F1 Racing: I/O at 200 miles per hour
It’s not controversial to suppose that Formula One (F1) is a sport of extremes. The drivers are the best, the cars are the fastest and the races the most intense. Another aspect that pushes boundaries is the data collection, handling and manipulation infrastructure that enables car condition monitoring, race timing and much more.
Here, Stephen Hayes, Managing Director of Beckhoff Automation UK, describes what goes into the impressive systems that keep F1 running.
F1 cars regularly race at truly dizzying speeds, often reaching 200 miles per hour (320 kilometres per hour) on fast tracks like the Italian Monza or Belgian Spa Francorchamps circuits. That’s over 88 metres, or the length of an entire football field, every second.
Radio transponders are fitted to the cars to locate the cars as they speed around the course, as well as keep time of their progress. These emit a signal that is picked up by timing devices built into the track surface as the cars pass over, as well as timing the cars to one thousandth of a second (0.001 seconds).
You might be able to see the input/output (I/O) challenge here as, to be accurate, these devices must be discrete and compact. When cars are moving across them at 200 miles per hour the device has potentially less than a millisecond to recognise the incoming signal, identify the vehicle and timestamp the log, all before feeding that information back to the racing teams, race directors and spectating audiences around the world.
It’s reasonable to assume that each circuit and organisation has its own bespoke trackside I/O setup, making them difficult to talk about in general terms. However, it’s also fair to suppose that the technology underscoring them is clearly substantial - you don’t get an I/O system that can log and crunch data within a millisecond by mistake.
Racing variable monitoring
This track monitoring is a mere slice of the I/O technology apparent in F1 racing, however. While these systems are blisteringly fast and handle a lot of data, the volume pales in comparison to onboard telemetry.
Unlike many classes of racing, in F1 the car is as much of an athlete as the drivers, especially considering the high speeds and lengthy race distances. This is highlighted by the two F1 championships - the constructor’s championship for the engineering teams, and the separate driver’s championship.
Real time condition monitoring of the car is crucial to staying competitive. Each F1 car bristles with sensors and monitoring equipment, keeping a constant eye on every possible variable of the vehicle and driver - from brake thermometers, airspeed pitots and g-force sensors, to driver blood-oxygen levels and heartrate.
During practice sessions, qualifying and the race itself, multiple gigabytes of data courses out of the car and is analysed in real time by ranks of computers and engineers. They look for how making minor adjustments to the car, anything from suspension strength to fuel mixture, could glean the slightest competitive advantage around the next corner.

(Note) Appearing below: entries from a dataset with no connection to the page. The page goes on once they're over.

(** * Tea management API (src/index.js): a shallow embedding

    The Express application keeps two module-level variables,
    [teaData] (an array of tea objects) and [nextId] (a counter), and five
    route handlers that read and mutate them.  We model the module state as
    a record, each handler as a function from the state and the request to
    the new state and the response, and a server run as the left fold of
    the handler over a sequence of requests.

    Modelling choices, each one documented where it is used:
    - JavaScript numbers used as ids are modelled as [Z]: the ids are
      produced by [nextId++] from 1 and stay far below 2^53, where doubles
      are exact.
    - Strings are Stdlib [string]s (ASCII characters).
    - The request body is the object delivered by [express.json()]; the
      handlers only read properties of it. *)

From Stdlib Require Import List ZArith String Ascii Bool Lia.
From Stdlib Require Import Sorting.Sorted.
Import ListNotations.
Set Warnings "-register-all".
Open Scope Z_scope.

(** ** JavaScript values *)

(** The values a parsed JSON body may hold.  Numbers carry an integer
    payload: the handlers never inspect [name] or [price], they only copy
    them, so the payload only has to be distinguishable. *)
Inductive jsval : Type :=
| JUndefined
| JNull
| JBool (b : bool)
| JNum (n : Z)
| JStr (s : string)
| JArr (xs : list jsval)
| JObj (props : list (string * jsval)).

(** A JSON object as produced by [JSON.parse]: its own properties in
    order, each key once. *)
Definition jsobj := list (string * jsval).

(** Property read [o.k] (also what destructuring [const {k} = o] does):
    a missing property reads as [undefined]; [Object.prototype] has no
    [name], [price] or [id] property. *)
Fixpoint get_prop (o : jsobj) (k : string) : jsval :=
  match o with
  | [] => JUndefined
  | (k', v) :: o' => if String.eqb k k' then v else get_prop o' k
  end.

(** ** Tea objects and the module state *)

(** [{ id, name, price }] as built in the POST handler. *)
Record tea : Type := mkTea {
  id : Z;
  name : jsval;
  price : jsval
}.

(** [let teaData = []; let nextId = 1;] *)
Record state : Type := mkState {
  teaData : list tea;
  nextId : Z
}.

Definition init : state := {| teaData := []; nextId := 1 |}.

(** ** [parseInt] without a radix argument (ECMA-262, 19.2.5)

    [None] stands for [NaN].  The white space stripped first is the ASCII
    part of StrWhiteSpaceChar (tab, LF, VT, FF, CR, space). *)

Definition is_js_space (c : ascii) : bool :=
  let n := nat_of_ascii c in
  (Nat.eqb n 9 || Nat.eqb n 10 || Nat.eqb n 11 || Nat.eqb n 12
   || Nat.eqb n 13 || Nat.eqb n 32)%bool.

Fixpoint trim_start (s : string) : string :=
  match s with
  | EmptyString => EmptyString
  | String c s' => if is_js_space c then trim_start s' else s
  end.

(** The value of [c] as a digit in radix [r] (10 or 16), if it is one. *)
Definition digit_value (r : Z) (c : ascii) : option Z :=
  let n := Z.of_nat (nat_of_ascii c) in
  let v :=
    if (48 <=? n) && (n <=? 57) then Some (n - 48)
    else if (97 <=? n) && (n <=? 122) then Some (n - 87)
    else if (65 <=? n) && (n <=? 90) then Some (n - 55)
    else None in
  match v with
  | Some d => if d <? r then Some d else None
  | None => None
  end.

(** The longest prefix of radix-[r] digits: its value (accumulated onto
    [acc]) and whether it is non-empty. *)
Fixpoint digits_prefix (r : Z) (s : string) (acc : Z) (seen : bool)
  : Z * bool :=
  match s with
  | EmptyString => (acc, seen)
  | String c s' =>
      match digit_value r c with
      | Some d => digits_prefix r s' (acc * r + d) true
      | None => (acc, seen)
      end
  end.

Definition parseInt (input : string) : option Z :=
  let S0 := trim_start input in
  let '(sign, S1) :=
    match S0 with
    | String "-"%char s' => (-1, s')
    | String "+"%char s' => (1, s')
    | _ => (1, S0)
    end in
  let '(R, S2) :=
    match S1 with
    | String "0"%char (String c s') =>
        if (Ascii.eqb c "x"%char || Ascii.eqb c "X"%char)%bool
        then (16, s') else (10, S1)
    | _ => (10, S1)
    end in
  match digits_prefix R S2 0 false with
  | (_, false) => None
  | (v, true) => Some (sign * v)
  end.

(** [t.id === parseInt(req.params.id)]: [t.id] is a number, and [NaN] is
    strictly equal to nothing ([-0 === 0] holds, so the sign of zero does
    not matter). *)
Definition id_matches (p : string) (t : tea) : bool :=
  match parseInt p with
  | Some n => Z.eqb (id t) n
  | None => false
  end.

(** ** Array methods *)

(** [Array.prototype.find]: the first element satisfying [f]. *)
Fixpoint find {A} (f : A -> bool) (l : list A) : option A :=
  match l with
  | [] => None
  | x :: l' => if f x then Some x else find f l'
  end.

(** [Array.prototype.findIndex]: index of the first element satisfying
    [f], or [-1]. *)
Fixpoint findIndex {A} (f : A -> bool) (l : list A) : Z :=
  match l with
  | [] => -1
  | x :: l' => if f x then 0 else
                 let i := findIndex f l' in if i =? -1 then -1 else i + 1
  end.

(** [a.splice(i, 1)] for [0 <= i < a.length]: removes the element at
    index [i], shifting the rest down. *)
Definition splice1 {A} (l : list A) (i : Z) : list A :=
  firstn (Z.to_nat i) l ++ skipn (S (Z.to_nat i)) l.

(** The PUT handler assigns to the object [find] returned.  Every element
    of [teaData] is a distinct object, built by its own POST and referenced
    by the array alone, so mutating the first element that satisfies [f]
    in place is replacing that element by its updated copy. *)
Fixpoint mutate_found {A} (f : A -> bool) (g : A -> A) (l : list A) : list A :=
  match l with
  | [] => []
  | x :: l' => if f x then g x :: l' else x :: mutate_found f g l'
  end.

(** ** Responses *)

Inductive payload : Type :=
| PTea (t : tea)
| PTeas (ts : list tea)
| PText (s : string).

(** [body = None] is an empty body. *)
Record response : Type := mkResponse {
  status : Z;
  body : option payload
}.

(** [res.status(code).send(p)]: Express's [res.send] drops the body of a
    204 or 304 response ([chunk = ''] in lib/response.js), and Node sends
    no body with them. *)
Definition send (code : Z) (p : payload) : response :=
  {| status := code;
     body := if (code =? 204) || (code =? 304) then None else Some p |}.

(** ** Requests and route handlers *)

Inductive request : Type :=
| PostTeas (b : jsobj)              (** POST /teas *)
| GetTeas                           (** GET /teas *)
| GetTea (p : string)               (** GET /teas/:id *)
| PutTea (p : string) (b : jsobj)   (** PUT /teas/:id *)
| DeleteTea (p : string).           (** DELETE /teas/:id *)

(** app.post("/teas") *)
Definition post_teas (s : state) (b : jsobj) : state * response :=
  let newTea := {| id := nextId s;
                   name := get_prop b "name";
                   price := get_prop b "price" |} in
  ({| teaData := teaData s ++ [newTea]; nextId := nextId s + 1 |},
   send 201 (PTea newTea)).

(** app.get("/teas") *)
Definition get_teas (s : state) : state * response :=
  (s, send 200 (PTeas (teaData s))).

(** app.get("/teas/:id") *)
Definition get_tea (s : state) (p : string) : state * response :=
  match find (id_matches p) (teaData s) with
  | None => (s, send 404 (PText "tea not found "))
  | Some tea => (s, send 200 (PTea tea))
  end.

(** app.put("/teas/:id") *)
Definition put_tea (s : state) (p : string) (b : jsobj) : state * response :=
  match find (id_matches p) (teaData s) with
  | None => (s, send 404 (PText "tea not found "))
  | Some tea =>
      let upd := fun t => {| id := id t;
                             name := get_prop b "name";
                             price := get_prop b "price" |} in
      ({| teaData := mutate_found (id_matches p) upd (teaData s);
          nextId := nextId s |},
       send 200 (PTea (upd tea)))
  end.

(** app.delete("/teas/:id") *)
Definition delete_tea (s : state) (p : string) : state * response :=
  let index := findIndex (id_matches p) (teaData s) in
  if index =? -1 then (s, send 404 (PText "tea not found"))
  else ({| teaData := splice1 (teaData s) index; nextId := nextId s |},
        send 204 (PText "deleted ")).

Definition handle (s : state) (r : request) : state * response :=
  match r with
  | PostTeas b => post_teas s b
  | GetTeas => get_teas s
  | GetTea p => get_tea s p
  | PutTea p b => put_tea s p b
  | DeleteTea p => delete_tea s p
  end.

(** The server handling requests one after the other. *)
Fixpoint run (s : state) (rs : list request) : state * list response :=
  match rs with
  | [] => (s, [])
  | r :: rs' =>
      let '(s1, out) := handle s r in
      let '(s2, outs) := run s1 rs' in
      (s2, out :: outs)
  end.

Example parseInt_examples :
  parseInt "12" = Some 12 /\ parseInt "  -7" = Some (-7) /\
  parseInt "1abc" = Some 1 /\ parseInt "0x1A" = Some 26 /\
  parseInt "abc" = None /\ parseInt "" = None /\ parseInt "1.5" = Some 1.
Proof. repeat split; reflexivity. Qed.

(** ** Reachable states, the store invariant, and the created ids *)

Definition reachable (s : state) : Prop := exists rs, fst (run init rs) = s.

(** Ids in [teaData] strictly increase along the array (so no two records
    share one), all lie in [1, nextId), and [nextId] is at least 1. *)
Definition Inv (s : state) : Prop :=
  StronglySorted Z.lt (map id (teaData s)) /\
  Forall (fun i => 1 <= i < nextId s) (map id (teaData s)) /\
  1 <= nextId s.

(** The ids of the records returned by the creations (the 201
    responses) among the responses [out]. *)
Definition created (out : list response) : list Z :=
  flat_map (fun r => if status r =? 201 then
                       match body r with Some (PTea t) => [id t] | _ => [] end
                     else []) out.

Definition is_post (r : request) : bool :=
  match r with PostTeas _ => true | _ => false end.

Definition is_delete (r : request) : bool :=
  match r with DeleteTea _ => true | _ => false end.

Definition is_get (r : request) : bool :=
  match r with GetTeas | GetTea _ => true | _ => false end.

Definition posts (rs : list request) : nat := List.length (filter is_post rs).

(** ** Lemmas on the array methods *)

Section ArrayMethods.
Context {A : Type}.
Variable f : A -> bool.

Lemma find_none (l : list A) :
  find f l = None -> forall x, In x l -> f x = false.
Proof.
  induction l as [|y l IH]; simpl; [tauto|].
  destruct (f y) eqn:Hy; [discriminate|].
  intros H x [<-|Hx]; auto.
Qed.

Lemma find_none_intro (l : list A) :
  (forall x, In x l -> f x = false) -> find f l = None.
Proof.
  induction l as [|y l IH]; simpl; intros H; [reflexivity|].
  rewrite (H y (or_introl eq_refl)). apply IH. auto.
Qed.

Lemma find_some (l : list A) x :
  find f l = Some x ->
  exists l1 l2, l = l1 ++ x :: l2 /\ f x = true /\
                forall y, In y l1 -> f y = false.
Proof.
  induction l as [|y l IH]; simpl; [discriminate|].
  destruct (f y) eqn:Hy.
  - intros [= <-]. exists [], l. simpl. repeat split; auto. intros _ [].
  - intros H. destruct (IH H) as (l1 & l2 & -> & Hx & Hl1).
    exists (y :: l1), l2. simpl. repeat split; auto.
    intros z [<-|Hz]; auto.
Qed.

Lemma find_split (l1 l2 : list A) x :
  f x = true -> (forall y, In y l1 -> f y = false) ->
  find f (l1 ++ x :: l2) = Some x.
Proof.
  induction l1 as [|y l1 IH]; simpl; intros Hx Hl1.
  - now rewrite Hx.
  - rewrite (Hl1 y (or_introl eq_refl)). apply IH; auto.
Qed.

Lemma findIndex_split (l1 l2 : list A) x :
  f x = true -> (forall y, In y l1 -> f y = false) ->
  findIndex f (l1 ++ x :: l2) = Z.of_nat (List.length l1).
Proof.
  induction l1 as [|y l1 IH]; simpl; intros Hx Hl1.
  - now rewrite Hx.
  - rewrite (Hl1 y (or_introl eq_refl)), IH by auto.
    destruct (Z.of_nat (List.length l1) =? -1) eqn:E; lia.
Qed.

Lemma findIndex_none (l : list A) :
  (forall x, In x l -> f x = false) -> findIndex f l = -1.
Proof.
  induction l as [|y l IH]; simpl; intros H; [reflexivity|].
  rewrite (H y (or_introl eq_refl)), IH by auto. reflexivity.
Qed.

Lemma splice1_split (l1 l2 : list A) x :
  splice1 (l1 ++ x :: l2) (Z.of_nat (List.length l1)) = l1 ++ l2.
Proof.
  unfold splice1. rewrite Nat2Z.id.
  rewrite firstn_app, skipn_app, Nat.sub_diag, firstn_all, firstn_O, app_nil_r.
  replace (S (List.length l1) - List.length l1)%nat with 1%nat by lia.
  rewrite skipn_all2 by lia. reflexivity.
Qed.

Lemma mutate_found_split (g : A -> A) (l1 l2 : list A) x :
  f x = true -> (forall y, In y l1 -> f y = false) ->
  mutate_found f g (l1 ++ x :: l2) = l1 ++ g x :: l2.
Proof.
  induction l1 as [|y l1 IH]; simpl; intros Hx Hl1.
  - now rewrite Hx.
  - rewrite (Hl1 y (or_introl eq_refl)), IH by auto. reflexivity.
Qed.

The sheer volume of data handling in F1 is arguably unparalleled within sports and most other disciplines. You have to look to industries to find suitable comparisons, where on production lines potentially thousands of sensors can be feeding gigabytes of real time data back through common buses, coordinating with one another on similar millisecond timescales to F1 timings.
Furthermore, modern I/O equipment and protocols like Beckhoff’s EtherCAT G allow for equipment to be timed and coordinated to within ten microseconds - suitable for high throughput and high tolerance metal cutting and bending, for instance.
The F1 car from before wouldn’t have even made it ten millimetres in that time. The metalworking machine will move considerably slower than the F1 car, but communication problems will still cause dramatic failures as robotic parts crash and product is ruined.
Industrial processes sadly don’t have the skilled and extremely well paid hands of Hamilton or Verstappen to guide them safely home, but the industrial communication technologies like EtherCAT are fast and efficient enough to be relied upon, even down to microsecond timescales.
Formula 1 might be right on the forefront of technology, but if you wanted to start your own competing racing class then the trackside and car side I/O technology is all ready and waiting for you. Now all you need now is a few million in the bank and an international team of engineers.